Aim of the exercise
Once the line containing "([onChange newValue; focus focusIndex]" is found in the records below, return it and each following line exactly, up to and including the line containing "digits index key", and nothing else.
Start of Exercise inputs
Definition handleMobileSubmit (st : State) : State * list Call :=
  let (ok, message) := validateMobile (mobile st) in
  ({| mobile := mobile st; otp := otp st; mobileError := message |},
   if ok then [onOTPRequest (mobile st)] else []).

Definition handleOTPSubmit (st : State) : State * list Call :=
  (st, if String.length (otp st) =? 6 then [onOTPVerify (otp st)] else []).

(** What the user does: typing into the two inputs (the [onChange]
    handlers) and submitting the two forms. *)
Inductive Event :=
| MobileChange (value : string)
| OTPChange (value : string)
| MobileSubmit
| OTPSubmit.

Definition handle (e : Event) (st : State) : State * list Call :=
  match e with
  | MobileChange v =>
      ({| mobile := v; otp := otp st; mobileError := mobileError st |}, [])
  | OTPChange v =>
      ({| mobile := mobile st;
          otp := JS.slice_to 6 (JS.strip_non_digits v);
          mobileError := mobileError st |}, [])
  | MobileSubmit => handleMobileSubmit st
  | OTPSubmit => handleOTPSubmit st
  end.

(** The state after a sequence of events, and the calls made on the way. *)
Fixpoint run (events : list Event) (st : State) : State * list Call :=
  match events with
  | [] => (st, [])
  | e :: rest =>
      let (st', calls) := handle e st in
      let (st'', calls') := run rest st' in
      (st'', (calls ++ calls')%list)
  end.

End LoginForm.

(** A string of decimal digits. *)
Definition digits_only (s : string) : Prop :=
  Forall (fun c => JS.is_digit c = true) (list_ascii_of_string s).

(** The text field of the second form holds digits. *)
Definition otp_field_ok (st : LoginForm.State) : Prop :=
  digits_only (LoginForm.otp st).

(** *** [frontend/src/components/molecules/OTPInput.tsx] *)

Module OTPInput.

Local Open Scope nat_scope.

(** What a handler does besides setting the [digits] state. *)
Inductive Effect :=
| onChange (value : string)
| onComplete (value : string)
| focus (index : nat).

Section Component.
(** The [length] prop: the number of inputs. *)
Variable length : nat.

(** [Array.from({ length }, (_, i) => value[i] || '')], the state a
    [value] prop gives. *)
Definition digits_of (value : string) : list string := JS.slots_of length value.

Definition handleChange (digits : list string) (index : nat) (digit : string)
    : list string * list Effect :=
  let digit := if 1 <? String.length digit then JS.slice_last digit else digit in
  if negb (JS.is_empty digit) && negb (JS.test [JS.is_digit] digit)
  then (digits, [])
  else
    let newDigits := JS.assign digits index digit in
    let newValue := JS.join newDigits in
    (newDigits,
     ([onChange newValue]
      ++ (if negb (JS.is_empty digit) && (index + 1 <? length)
          then [focus (index + 1)] else [])
      ++ (if String.length newValue =? length
          then [onComplete newValue] else []))%list).

Definition handleKeyDown (digits : list string) (index : nat) (key : string)
    : list string * list Effect :=
  if String.eqb key "Backspace" then
    if JS.is_empty (nth index digits EmptyString) && (0 <? index)
    then (digits, [focus (index - 1)])
    else handleChange digits index EmptyString
  else if String.eqb key "ArrowLeft" && (0 <? index)
  then (digits, [focus (index - 1)])
  else if String.eqb key "ArrowRight" && (index + 1 <? length)
  then (digits, [focus (index + 1)])
  else if String.eqb key "Delete"
  then handleChange digits index EmptyString
  else (digits, []).

Definition handlePaste (digits : list string) (pastedData : string)
    : list string * list Effect :=
  let pastedDigits := JS.slice_to length (JS.strip_non_digits pastedData) in
  if negb (JS.is_empty pastedDigits) then
    let newDigits := JS.slots_of length pastedDigits in
    let newValue := JS.join newDigits in
    let focusIndex := match JS.find_index JS.is_empty newDigits with
                      | Some i => i
                      | None => length - 1
                      end in
    (newDigits,
     ([onChange newValue; focus focusIndex]
      ++ (if String.length newValue =? length
          then [onComplete newValue] else []))%list)
  else (digits, []).

(** What happens to the component: input into the box [index], a key
    pressed in it, a paste, or a new [value] prop. *)
Inductive Event :=
| Change (index : nat) (digit : string)
| KeyDown (index : nat) (key : string)
| Paste (pastedData : string)
| ValueProp (value : string).

Definition handle (e : Event) (digits : list string)
    : list string * list Effect :=
  match e with
  | Change index digit => handleChange digits index digit
  | KeyDown index key => handleKeyDown digits index key
  | Paste pastedData => handlePaste digits pastedData
  | ValueProp value => (digits_of value, [])
  end.

(** The boxes are rendered for the indices below [length], so an event
    names one of them. *)
Definition in_range (e : Event) : Prop :=
  match e with
  | Change index _ | KeyDown index _ => index < length
  | Paste _ | ValueProp _ => True
  end.

Fixpoint run (events : list Event) (digits : list string)
    : list string * list Effect :=
  match events with
  | [] => (digits, [])
  | e :: rest =>
      let (digits', effects) := handle e digits in
      let (digits'', effects') := run rest digits' in
      (digits'', (effects ++ effects')%list)
  end.

End Component.

(** A box holds nothing or one decimal digit. *)
Definition box_ok (d : string) : Prop :=
  d = EmptyString \/ exists c, d = String c EmptyString /\ JS.is_digit c = true.

(** There are [length] boxes, each holding nothing or one digit. *)
Definition boxes_ok (length : nat) (digits : list string) : Prop :=
  List.length digits = length /\ Forall box_ok digits.

(** An event names a box that is rendered, and the parent passes digits as
    the [value] prop. *)
Definition event_ok (length : nat) (e : Event) : Prop :=
  in_range length e
  /\ match e with
     | ValueProp value => digits_only value
     | _ => True
     end.

(** The values reported are digits, a completed value has [length] of
    them, and the focus goes to a box that is rendered. *)
Definition effect_ok (length : nat) (e : Effect) : Prop :=
  match e with
  | onChange value => digits_only value
  | onComplete value => digits_only value /\ String.length value = length
  | focus index => index < length
  end.

End OTPInput.

(** *** [frontend/src/utils/cn.ts] *)

Module cn_utils.

(** A class value.  A number is given by what [cn] reads of it: whether it
    is falsy (0 or NaN) and the text [String] gives it; the values of an
    object are arbitrary, [cn] reads whether they are truthy; the entries
    of an object are in the order of [Object.entries]. *)
#[warnings="-register-all"]
Inductive ClassValue :=
| VString (s : string)
| VNumber (falsy : bool) (text : string)
| VBoolean (b : bool)
| VUndefined
| VNull
| VArray (inputs : list ClassValue)
| VObject (entries : list (string * ClassValue)).

(** [!!v] *)
Definition truthy (v : ClassValue) : bool :=
  match v with
  | VString s => negb (JS.is_empty s)
  | VNumber falsy _ => negb falsy
  | VBoolean b => b
  | VUndefined | VNull => false
  | VArray _ | VObject _ => true
  end.

(** [classes.join(' ')] *)
Definition join (classes : list string) : string := String.concat " " classes.

(** What one input pushes onto [classes]; for an array, the recursive call
    [cn(...input)], pushed when it is not empty. *)
Fixpoint pushed (input : ClassValue) : list string :=
  if negb (truthy input) then []
  else
    match input with
    | VString s => [s]
    | VNumber _ text => [text]
    | VArray inputs =>
        let nested := join (flat_map pushed inputs) in
        if JS.is_empty nested then [] else [nested]
    | VObject entries =>
        flat_map (fun entry => if truthy (snd entry) then [fst entry] else [])
          entries
    | _ => []
    end.

(** [cn(...inputs)] *)
Definition cn (inputs : list ClassValue) : string :=
  join (flat_map pushed inputs).

End cn_utils.
(** * Properties of the policies *)

(** ** Facts about the string built-ins *)

Section StringFacts.
Local Open Scope nat_scope.

Lemma append_cons (a : ascii) (w s : string) :
  String.append (String a w) s = String a (String.append w s).
Proof. reflexivity. Qed.

Lemma append_nil (s : string) : String.append EmptyString s = s.
Proof. reflexivity. Qed.

Lemma prefix_is_prefix (w r : string) :
  String.prefix w r = true <-> is_prefix w r.
Proof.
  unfold is_prefix. revert r. induction w as [|a w IH]; intros r; simpl.
  - split; [intros _; exists r; reflexivity | destruct r; reflexivity].
  - destruct r as [|b r]; simpl.
    + split; [discriminate | intros [rest H]; discriminate].
    + destruct (ascii_dec a b) as [->|Hab].
      * rewrite IH. split; intros [rest H]; exists rest.
        -- rewrite append_cons. congruence.
        -- rewrite append_cons in H. congruence.
      * split; [discriminate |].
        intros [rest H]. rewrite append_cons in H. congruence.
Qed.

Lemma has_suffix_unfold (s suffix : string) :
  has_suffix s suffix
  = if String.eqb s suffix then true
    else match s with
         | EmptyString => false
         | String _ s' => has_suffix s' suffix
         end.
Proof. destruct s; reflexivity. Qed.

Lemma has_suffix_app (w suffix : string) :
  has_suffix (String.append w suffix) suffix = true.
Proof.
  induction w as [|a w IH]; rewrite has_suffix_unfold.
  - rewrite append_nil, String.eqb_refl. reflexivity.
  - rewrite append_cons, IH. destruct (String.eqb _ _); reflexivity.
Qed.

Lemma has_suffix_inv (s suffix : string) :
  has_suffix s suffix = true -> exists w, s = String.append w suffix.
Proof.
  induction s as [|a s IH]; rewrite has_suffix_unfold.
  - destruct (String.eqb_spec EmptyString suffix) as [<-|]; [|discriminate].
    exists EmptyString. reflexivity.
  - destruct (String.eqb_spec (String a s) suffix) as [<-|_].
    + exists EmptyString. reflexivity.
    + intros H. destruct (IH H) as [w ->]. exists (String a w). reflexivity.
Qed.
End of Exercise inputs
Written solution
     ([onChange newValue; focus focusIndex]
      ++ (if String.length newValue =? length
          then [onComplete newValue] else []))%list)
  else (digits, []).

(** What happens to the component: input into the box [index], a key
    pressed in it, a paste, or a new [value] prop. *)
Inductive Event :=
| Change (index : nat) (digit : string)
| KeyDown (index : nat) (key : string)
| Paste (pastedData : string)
| ValueProp (value : string).

Definition handle (e : Event) (digits : list string)
    : list string * list Effect :=
  match e with
  | Change index digit => handleChange digits index digit
  | KeyDown index key => handleKeyDown digits index key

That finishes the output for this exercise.